(What is needed) For the material below, return exactly the lines starting at the one holding "auto sign-out policy, sign-in, sign-out, the" and ending at the one holding "code unit of", counting both as part of the range.

(Working data)

(** * AAMU R.E.D. Guest Log: a shallow embedding of [assets/js/app.js]

    The guest log is a static web application whose whole state is one
    array of visit records kept in the browser's [localStorage].  This file
    embeds the data operations of [app.js] (name normalisation, the
    auto sign-out policy, sign-in, sign-out, the records view and the CSV
    export) as Rocq functions and proves the properties the specification
    states about them.

    Modelling conventions.
    - A JavaScript string is a [string]; a character stands for the UTF-16
      code unit of the same number, so the model covers the strings whose
      code units lie in U+0000..U+00FF (Basic Latin and Latin-1).
    - The wall clock ([Date.now()], [new Date()]) is an input: every handler
      takes the clock readings it makes as arguments, a time being the
      number of milliseconds since the epoch, in [Z].  Times are stored as
      the ISO-8601 strings [toISOString] writes, and read back by
      [getTime].
    - [localStorage] is threaded explicitly: a [Storage] holds the value
      stored under [STORAGE_KEY] and the log of the writes made to it.
    - The DOM is reduced to what a handler reads (the form values) and to
      the alert it shows. *)

From Stdlib Require Import ZArith Lia Bool Ascii String.
From stdpp Require Import base list.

(Task output)
    auto sign-out policy, sign-in, sign-out, the records view and the CSV
    export) as Rocq functions and proves the properties the specification
    states about them.

    Modelling conventions.
    - A JavaScript string is a [string]; a character stands for the UTF-16
      code unit of the same number, so the model covers the strings whose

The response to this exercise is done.